Dataset items:
========================================
(* ===== verification/Prelude.v ===== *)
(** * A verification of fastws, a WebSocket client in C++

    fastws is a header-only client: a frame codec (namespace [wsframe], which
    exists only in src/single_header/fastws.hpp), two socket wrappers and the
    opening handshake (src/include/fastws/socket_wrapper.hpp, handshake.hpp),
    and the client template on top (src/include/fastws/fastws.hpp). The single
    header repeats the last three; they are modelled from src/include.

    ** How the program is modelled

    A method of a C++ class is a function in the state monad [M S] of this
    file, [S] being the record of the object's data members: it returns a
    result, throws one of the program's exceptions, does something C++ leaves
    undefined ([UB]), or runs out of a bound of the model ([OutOfFuel]). An
    exception keeps the changes made before it. A method of a member is run in
    its owner by [zoom]. Bytes and machine integers are [Z], with every
    conversion written out ([u8], [u64], [i32]); sizes and offsets are [nat];
    a [std::vector] is a list, and reading or writing outside it is [UB]; a
    view is an offset and a length. What the language leaves to the compiler
    (too wide shifts of an [int], checks in [operator[]]) is a class [Target].

    What is not the program's is a parameter: the operating system, OpenSSL and
    the random numbers are classes of operations on an abstract world ([OS],
    [OpenSSL], [Entropy]), unconstrained except by named laws of documented
    behaviour. [World] is a concrete world that satisfies the laws, on which
    theorems are instantiated and scenarios run.

    ** The files

    - [Prelude]: the monad, total correctness [runs] and [safe], bytes, integers,
      memory.
    - [Xorshift]: class [XorShift128Plus], the mask generator.
    - [Buffer]: class [FrameBuffer], the growable byte buffer.
    - [Rfc6455]: the frame format of RFC 6455 as an encoder and a decoder on
      lists of bytes; the specification of the codec, not code.
    - [Frames]: [Frame], its opcodes, printer and [construct].
    - [Factory]: [FrameFactory] and its [RandomCache] of masking keys.
    - [Parser]: class [FrameParser], stage by stage.
    - [ParserSpec]: the abstraction relation [represents] between parser states
      and pending bytes, and the proof that each [update] implements [decode].
    - [ParserTypes]: the run-time types of the parser's members, kept by every
      sequence of public calls.
    - [Stream]: parser and factory on whole streams.
    - [Sys], [World]: the outside, the clock ([plf::nanotimer] of the POSIX
      branch), resources.
    - [Binary64]: the binary64 operations are exact on integers below 2^53.
      [Timer]: the timer's macOS and Windows branches, the class [Nanotimer] of
      what the three have in common, and the delay functions over it.
    - [Sockets]: classes [SSLSocketWrapper] and [SocketWrapper].
    - [SocketSpec]: the client's [SocketType] argument as a class with laws, and
      the two wrappers as instances. [SocketProps]: properties of each wrapper.
      [Dial]: which address they connect to.
      [SocketStream]: the richer interface of sockets whose received, sent and
      still unread bytes are accounted for, with both wrappers as instances.
    - [Handshake]: the key and the request of handshake.hpp.
    - [Client]: [WSClient], method by method. The handler calls the client back,
      so its methods are programs ([prog]) over the client's public methods, and
      [callback] runs them. Of a frame a handler gets the header and a view
      of the payload, as in the program: reading it ([read_payload]) finds what
      the receive buffer holds at that moment, and is undefined ([dangling])
      once the buffer has grown.
    - [ClientSpec]: the client's invariant ([good], [since]) and that every
      method keeps it. [ClientWire]: the protocol [spec_run] and that the client
      implements it, in one call of [poll], in [connect], in [close] and in the
      polling loop of the example programs.
    - [Endpoint]: an abstract machine, a client's end of a connection, with the
      facts that hold of all its traces. [Refinement]: the client implements it,
      whatever its handler does.
    - [Programs]: the programs under examples/, tests/ and the latency benchmark:
      their handlers, the clients they make, their loops and [main].
    - [Depth]: results do not depend on the nesting bound.
    - [ClientProps]: the properties of the client. [Delivery]: what reaches the
      handler in the long run, and through exceptions, nested polls and closes:
      the theorems that follow from [Refinement].
      [Session]: a whole program, from its first statement to its last.
      [Lifetime]: the life of a client, from construction to destruction, and
      the example programs, for every handler.
    - [Handlers]: what a handler makes of its calls: a rule for handlers that
      account for each call before they let others be made, and with it what the
      example programs print. [Benchmark]: benchmark/echo_test, the benchmark
      that sends a message back and forth, and what it measures.

    ** What the theorems show

    - The codec: [Frame.construct] writes exactly the RFC 6455 encoding within
      the space it reserved; the parser, however the stream is cut into chunks,
      delivers exactly the frames [decode] finds, each once, reading only inside
      its buffer; whatever it is called with, its members keep values of their
      types; frames built by the factory come back from the parser unchanged.
      64-bit lengths: exact below 2 GiB, wrong from there on.
    - Keys: every cached byte is used once, four at a time; the generator never
      reaches its all-zero state.
    - The sockets: a request below 2 GiB is sent entirely or fails after a
      prefix, but a TLS library that answers 0 keeps the loop going; every result
      of the system's read calls is handled as stated; they connect to the first
      address they can reach, and leave no other descriptor open; the plain
      socket releases what it acquires, on every path, and the TLS socket does
      not when its construction fails: what it then leaves held is stated, stage
      by stage.
    - The handshake: the request is one well-formed head; the key is the Base64
      form of sixteen bytes, for every library whose BIOs do, one operation at a
      time, what is documented of them.
    - The client: for handlers whose methods are [straight] (they send and work
      on their own state, and do not poll or close), [connect], [poll], [close]
      with its wait, read by read, and the polling loop of ping.cpp implement the
      protocol on the two byte streams, and so does a program from the
      constructor through its loop to the destructor, and enough polls handle
      everything the peer has sent. For the other handlers, example.cpp's among
      them, that read a payload only before they poll or close: every run of the client, with nested polls
      and closes and with exceptions caught and not, and its whole life from
      the constructor to the destructor, is a trace of the abstract endpoint,
      from which follow: every byte received is a frame's, dropped by
      [close], or pending; no frame is lost, repeated or reordered but by
      [close]; every PONG has its PING. A handler that is in order before it polls
      or closes has at the end accounted for the calls of that trace
      ([handler_keeps_account]); the handlers of the example programs print one
      line per call, and the benchmark counts and times what it says. No session
      of such a handler does anything undefined (the too wide shifts of the
      64-bit length apart, see [Target]); the connection flag and
      the status agree, and a closed client stays closed; [close] closes and
      reports.
    - Time: the comparisons of [update_ping] are exact in nanoseconds, for every
      period an [int] can hold; a delay ends at the first reading of the clock
      that is late enough.
    - Behaviours that differ from what the code or its documentation means are
      stated as theorems of their own, or as facts on concrete connections.

    ** Bounds

    Loops that end by themselves need no bound: address lists, waiting loops
    and the parser's loops recurse on what they consume. [poll_loop] has
    [max_reads + 1] iterations, proved enough. [send] of the sockets and the
    TLS error queue end only if the outside lets them; they take a bound, proved
    enough for requests of fewer bytes when each write that does not fail takes
    at least one. A
    delay takes one reading of the clock per nanosecond at most, if the clock
    advances. The loops of the programs run for a number of polls or a list of
    readings of their flag; [polling_handles_everything] says how many are
    enough. The nesting of handler calls is bounded by a depth; a handler that
    does not call [poll] or [close] needs depth one, any other one no more than
    half of the bytes received ([nesting_bounded]), and results do not depend on
    it ([Depth]).

    ** Not modelled

    What the wrappers write to [std::cerr], and to [std::cout] in their verbose
    instantiations (the only line the others write there, on a ping time-out, is
    the call [sys_cout] of [update_ping]); handlers that keep the view of a payload and read it in a later call of a
    method (a view is read by the call it was given to, before and after calls
    of [poll] and [close] in it); allocation failure, [BIO_new] included; threads (the client has
    none of its own). The repetition of the client, the sockets and the
    handshake in the single header is the same text as under include/ and is
    not modelled a second time. The programs under benchmark/ that do not use this
    client: a client and a server on bare sockets, and the benchmarks of another
    library.

    This file: the outcome type and the state monad in which every method is
    written, correctness rules for it, bytes and machine integers, and the list
    lemmas the components share. *)

From stdpp Require Export base list numbers option strings.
========================================
Search the data above for the word "monad" and show every line that has it.

    A method of a C++ class is a function in the state monad [M S] of this
    - [Prelude]: the monad, total correctness [runs] and [safe], bytes, integers,
    This file: the outcome type and the state monad in which every method is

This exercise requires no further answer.